(** A row of the reference table leaves the entries of the local
    dictionary under the other ids as they are. *)
Lemma reference_rows_other_ids refs id :
  forall o g o' g',
    for_each refs load_reference_row o g = Return o' g' ->
    (forall r, In r refs -> r !! "organisation" <> Some id) ->
    o' !! id = o !! id.
Proof.
  induction refs as [|r l IH]; intros o g0 o3 g3 Hl Hno.
  - simpl in Hl. unfold ret in Hl. injection Hl as <- _. reflexivity.
  - simpl in Hl. unfold bind at 1 in Hl.
    destruct (load_reference_row o r g0) as [o4 g4|e g4] eqn:Hr; [|discriminate].
    rewrite (IH o4 g4 o3 g3 Hl) by (intros r' Hr'; apply Hno; right; exact Hr').
    destruct (reference_row_result _ _ _ _ _ Hr) as [rid [Hrid [-> _]]].
    apply lookup_insert_ne. intros ->. apply (Hno r); [left; reflexivity | exact Hrid].
Qed.

(** The local dictionary after the first loop maps an id to the last row
    of the reference table that carries it. *)
Lemma last_reference_row pre ref post :
  forall organisation g o' g' id,
    for_each (pre ++ ref :: post) load_reference_row organisation g = Return o' g' ->
    ref !! "organisation" = Some id ->
    (forall r, In r post -> r !! "organisation" <> Some id) ->
    o' !! id = Some ref.
Proof.
  intros organisation g o' g' id Hrun Hid Hpost.
  rewrite for_each_app in Hrun.
  destruct (for_each pre load_reference_row organisation g) as [o1 g1|e g1]; [|discriminate].
  simpl in Hrun. unfold bind at 1 in Hrun.
  destruct (load_reference_row o1 ref g1) as [o2 g2|e g2] eqn:Hrow; [|discriminate].
  destruct (reference_row_result _ _ _ _ _ Hrow) as [id' [Hid' [-> _]]].
  assert (id' = id) as -> by congruence.
  rewrite (reference_rows_other_ids post id _ _ _ _ Hrun Hpost).
  apply lookup_insert_eq.
Qed.

Lemma patch_row_hit organisation row g o' g' v id entry raw :
  load_patch_row organisation row g = Return o' g' ->
  row !! "value" = Some v -> row !! "organisation" = Some id -> id <> "" ->
  organisation !! id = Some entry -> entry !! "opendatacommunities" = Some raw ->
  organisation_uri g' !! lower_uri v = Some raw.
Proof.
  intros Hrun Hv Hid Hne He Hraw. unfold load_patch_row, getitem, bind in Hrun.
  rewrite Hv, Hid in Hrun. unfold ret at 1 in Hrun. unfold ret at 1 in Hrun.
  destruct (String.eqb_spec id "") as [E|_]; [contradiction|].
  rewrite He in Hrun. unfold ret at 1 in Hrun. rewrite Hraw in Hrun. unfold ret at 1 in Hrun.
  unfold set_organisation_uri, ret in Hrun. injection Hrun as _ <-. simpl.
  apply lookup_insert_eq.
Qed.

(** X10: what a patch row is for.  A patch row that names an organisation
    of the reference table makes its value, in any letter case and with any
    white space, resolve to the URI of that organisation as the last row
    of the reference table with this id writes it (not lower-cased),
    provided no later patch row writes the same key. *)
Theorem X10_patch_row_resolves :
  forall pre ref post before row after g g' v id raw,
    load_organisations (pre ++ ref :: post) (before ++ row :: after) g = Return tt g' ->
    ref !! "organisation" = Some id ->
    ref !! "opendatacommunities" = Some raw ->
    (forall r, In r post -> r !! "organisation" <> Some id) ->
    row !! "value" = Some v -> row !! "organisation" = Some id -> id <> "" ->
    (forall r, In r after -> patch_registers (lower_uri v) r = false) ->
    forall field w,
      lower_uri w = lower_uri v ->
      normalise_organisation_uri field w g' = Return raw g'.
Proof.
  intros pre ref post before row after g g' v id raw Hrun Hrid Hraw Hpost Hv Hid Hne Hafter
    field w Hw.
  unfold load_organisations, bind in Hrun.
  destruct (for_each (pre ++ ref :: post) load_reference_row ∅ g) as [o1 g1|e g1] eqn:Hrefs;
    [|discriminate].
  pose proof (last_reference_row pre ref post ∅ g o1 g1 id Hrefs Hrid Hpost) as Hentry.
  rewrite for_each_app in Hrun.
  destruct (for_each before load_patch_row o1 g1) as [o2 g2|e g2] eqn:Hbefore; [|discriminate].
  apply Loading.patch_rows_keep_dictionary in Hbefore. subst o2.
  simpl in Hrun. unfold bind at 1 in Hrun.
  destruct (load_patch_row o1 row g2) as [o3 g3|e g3] eqn:Hrow; [|discriminate].
  destruct (for_each after load_patch_row o3 g3) as [o4 g4|e g4] eqn:Hrest; [|discriminate].
  unfold ret in Hrun. injection Hrun as <-.
  apply resolver_hit. rewrite Hw.
  rewrite (patch_rows_index _ _ _ _ _ _ Hrest Hafter).
  apply (patch_row_hit o1 row g2 o3 g3 v id ref raw Hrow Hv Hid Hne Hentry Hraw).
Qed.

Lemma X10_patch_row_resolves_witness :
  normalise_organisation_uri "OrganisationURI" "AAA  district COUNCIL"
    (Sample.loaded [Sample.council_a; Sample.council_b] [Sample.patch_name])
  = Return "http://opendatacommunities.org/id/district-council/Aaa"
      (Sample.loaded [Sample.council_a; Sample.council_b] [Sample.patch_name]).
Proof.
  refine (X10_patch_row_resolves [] Sample.council_a [Sample.council_b] [] Sample.patch_name []
            Sample.nothing _ "Aaa District Council" "local-authority-eng:AAA"
            "http://opendatacommunities.org/id/district-council/Aaa"
            _ _ _ _ _ _ _ _ "OrganisationURI" "AAA  district COUNCIL" _).
  - vm_compute. reflexivity.
  - vm_compute. reflexivity.
  - vm_compute. reflexivity.
  - intros r [<-|[]]. vm_compute. discriminate.
  - vm_compute. reflexivity.
  - vm_compute. reflexivity.
  - discriminate.
  - intros r [].
  - vm_compute. reflexivity.
Defined.

End IndexProperties.

(** ** The run *)

Module RunProperties.
Import Text Harmonise Notions LoopFacts TextFacts.
Import Issues ScalarProperties GeometryProperties IndexProperties.

Lemma logged_refl lo hi g : logged_between lo hi g g.
Proof.
  split; [reflexivity|]. exists []. rewrite List.app_nil_r. split; [reflexivity | constructor].
Qed.

Lemma logged_trans lo hi g1 g2 g3 :
  logged_between lo hi g1 g2 -> logged_between lo hi g2 g3 -> logged_between lo hi g1 g3.
Proof.
  intros [Hi1 [l1 [Hl1 Hf1]]] [Hi2 [l2 [Hl2 Hf2]]]. split; [congruence|].
  exists (l1 ++ l2)%list. split.
  - rewrite Hl2, Hl1, <- List.app_assoc. reflexivity.
  - apply Forall_app. split; assumption.
Qed.

Lemma logged_weaken lo hi lo' hi' g g' :
  lo' <= lo -> hi <= hi' -> logged_between lo hi g g' -> logged_between lo' hi' g g'.
Proof.
  intros Hlo Hhi [Hi [l [Hl Hf]]]. split; [exact Hi|]. exists l. split; [exact Hl|].
  revert Hf. apply List.Forall_impl. intros i Hr. lia.
Qed.

Lemma stamped_refl g : stamped g g.
Proof. split; [reflexivity | apply logged_refl]. Qed.

Lemma stamped_trans g1 g2 g3 : stamped g1 g2 -> stamped g2 g3 -> stamped g1 g3.
Proof.
  intros [Hr1 Hl1] [Hr2 Hl2]. split; [congruence|].
  rewrite Hr1 in Hl2. exact (logged_trans _ _ _ _ _ Hl1 Hl2).
Qed.

Lemma stamped_issue g f d v : stamped g (with_issue g (Issue (row_number g) f d v)).
Proof.
  split; [reflexivity|]. split; [reflexivity|].
  exists [Issue (row_number g) f d v]. split; [reflexivity|].
  constructor; [simpl; lia | constructor].
Qed.

Lemma stamped_field g f :
  stamped g (Globals (organisation_uri g) (log g) (row_number g) f).
Proof.
  split; [reflexivity|]. split; [reflexivity|]. exists []. simpl. rewrite List.app_nil_r.
  split; [reflexivity | constructor].
Qed.

Lemma stamped_log g f0 i :
  issue_row_number i = row_number g ->
  stamped g (Globals (organisation_uri g) (log g ++ [i]) (row_number g) f0).
Proof.
  intros Hi. split; [reflexivity|]. split; [reflexivity|].
  exists [i]. split; [reflexivity|]. constructor; [simpl; lia | constructor].
Qed.

Ltac cases_of_state :=
  repeat match goal with
         | |- context [match ?X with _ => _ end] => destruct X
         end;
  simpl state_of;
  first [apply stamped_refl | apply stamped_log; reflexivity].

Lemma format_decimal_state_of x p g : state_of (format_decimal x p g) = g.
Proof.
  unfold format_decimal, bind, or_invalid, ret, raise.
  destruct (Dec.quantize (Decimal_of_number x) p); [|reflexivity].
  destruct (Dec.normalize d); reflexivity.
Qed.

Lemma normalise_stamped schema re_sub validators_url strftime_Y fieldname value g :
  stamped g (state_of (normalise schema re_sub validators_url strftime_Y fieldname value g)).
Proof.
  unfold normalise.
  destruct (string_in (lower value) null_values); [apply stamped_refl|].
  unfold getitem, bind.
  destruct (fields schema !! fieldname) as [fd|]; [|apply stamped_refl].
  unfold ret at 1.
  set (v := fold_left _ _ value). clearbody v.
  destruct (String.eqb fieldname "OrganisationURI").
  { unfold normalise_organisation_uri, bind, log_issue, ret. cases_of_state. }
  destruct (String.eqb (default "" (type fd)) "integer").
  { unfold normalise_integer, bind, log_issue, ret. cases_of_state. }
  destruct (String.eqb (default "" (type fd)) "number").
  { unfold normalise_decimal. destruct (Dec.of_string v).
    - rewrite format_decimal_state_of. apply stamped_refl.
    - apply stamped_issue. }
  destruct (String.eqb (default "" (format fd)) "uri").
  { unfold normalise_uri, bind, log_issue, ret. cases_of_state. }
  destruct (String.eqb (default "" (type fd)) "date").
  { unfold normalise_date. destruct (first_date _ _); [apply stamped_refl|].
    unfold bind, global_field. destruct (field g); [|apply stamped_refl].
    unfold log_issue, ret. simpl state_of. apply stamped_log. reflexivity. }
  apply stamped_refl.
Qed.

Ltac innermost_cases :=
  repeat (cbv beta iota;
          match goal with
          | |- context [match ?X with _ => _ end] =>
              lazymatch X with
              | context [match _ with _ => _ end] => fail
              | _ => destruct X
              end
          end).

Lemma geometry_stamped transform (row : gmap string string) g :
  stamped g (state_of (normalise_geometry transform row g)).
Proof.
  unfold normalise_geometry, format_decimal, getitem, bind, or_invalid, ret, raise, log_issue.
  cbv beta zeta.
  innermost_cases; simpl state_of;
    first [apply stamped_refl | apply stamped_log; reflexivity].
Qed.

Lemma field_step_stamped schema re_sub validators_url strftime_Y row o f g :
  stamped g (state_of (field_step schema re_sub validators_url strftime_Y row o f g)) /\
  forall o' g',
    field_step schema re_sub validators_url strftime_Y row o f g = Return o' g' ->
    exists v, o' = <[f := v]> o.
Proof.
  unfold field_step, bind, set_field, getitem.
  set (g1 := Globals (organisation_uri g) (log g) (row_number g) (Some f)).
  assert (H1 : stamped g g1) by apply stamped_field.
  destruct (row !! f) as [raw|]; [|split; [exact H1 | discriminate]].
  unfold ret. cbv beta iota.
  pose proof (normalise_stamped schema re_sub validators_url strftime_Y f raw g1) as H2.
  destruct (normalise schema re_sub validators_url strftime_Y f raw g1) as [v g2|e g2];
    simpl in H2.
  - split; [exact (stamped_trans _ _ _ H1 H2)|].
    intros o' g' [= <- _]. exists v. reflexivity.
  - split; [exact (stamped_trans _ _ _ H1 H2) | discriminate].
Qed.

Lemma for_each_cons {A S : Type} (x : A) (l : list A) (body : S -> A -> M S) (s : S) g :
  for_each (x :: l) body s g =
  match body s x g with
  | Return s' g' => for_each l body s' g'
  | Raise e g' => Raise e g'
  end.
Proof. reflexivity. Qed.

Lemma fields_loop schema re_sub validators_url strftime_Y row names :
  forall o g,
    stamped g (state_of (for_each names
                           (field_step schema re_sub validators_url strftime_Y row) o g)) /\
    forall o' g',
      for_each names (field_step schema re_sub validators_url strftime_Y row) o g
      = Return o' g' ->
      forall k, o' !! k <> None <-> (o !! k <> None \/ In k names).
Proof.
  induction names as [|f names IH]; intros o g.
  - simpl. split; [apply stamped_refl|]. unfold ret. intros o' g' [= <- _] k. tauto.
  - rewrite for_each_cons.
    destruct (field_step_stamped schema re_sub validators_url strftime_Y row o f g)
      as [Hs Hr].
    destruct (field_step schema re_sub validators_url strftime_Y row o f g) as [o1 g1|e g1];
      simpl in Hs.
    + destruct (IH o1 g1) as [Hs' Hk]. split; [exact (stamped_trans _ _ _ Hs Hs')|].
      intros o' g' Hrun k. rewrite (Hk o' g' Hrun k).
      destruct (Hr o1 g1 eq_refl) as [v ->].
      destruct (decide (f = k)) as [->|Hne].
      * rewrite lookup_insert_eq. simpl. split; [intros _; right; left; reflexivity|].
        intros _. left. discriminate.
      * rewrite lookup_insert_ne by exact Hne. simpl. split; [tauto|].
        intros [H|[H|H]]; [tauto | contradiction | tauto].
    + split; [exact Hs | discriminate].
Qed.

What the task requires
From the entries above, extract each line containing "Hentry".

Exercise output
  pose proof (last_reference_row pre ref post ∅ g o1 g1 id Hrefs Hrid Hpost) as Hentry.
  apply (patch_row_hit o1 row g2 o3 g3 v id ref raw Hrow Hv Hid Hne Hentry Hraw).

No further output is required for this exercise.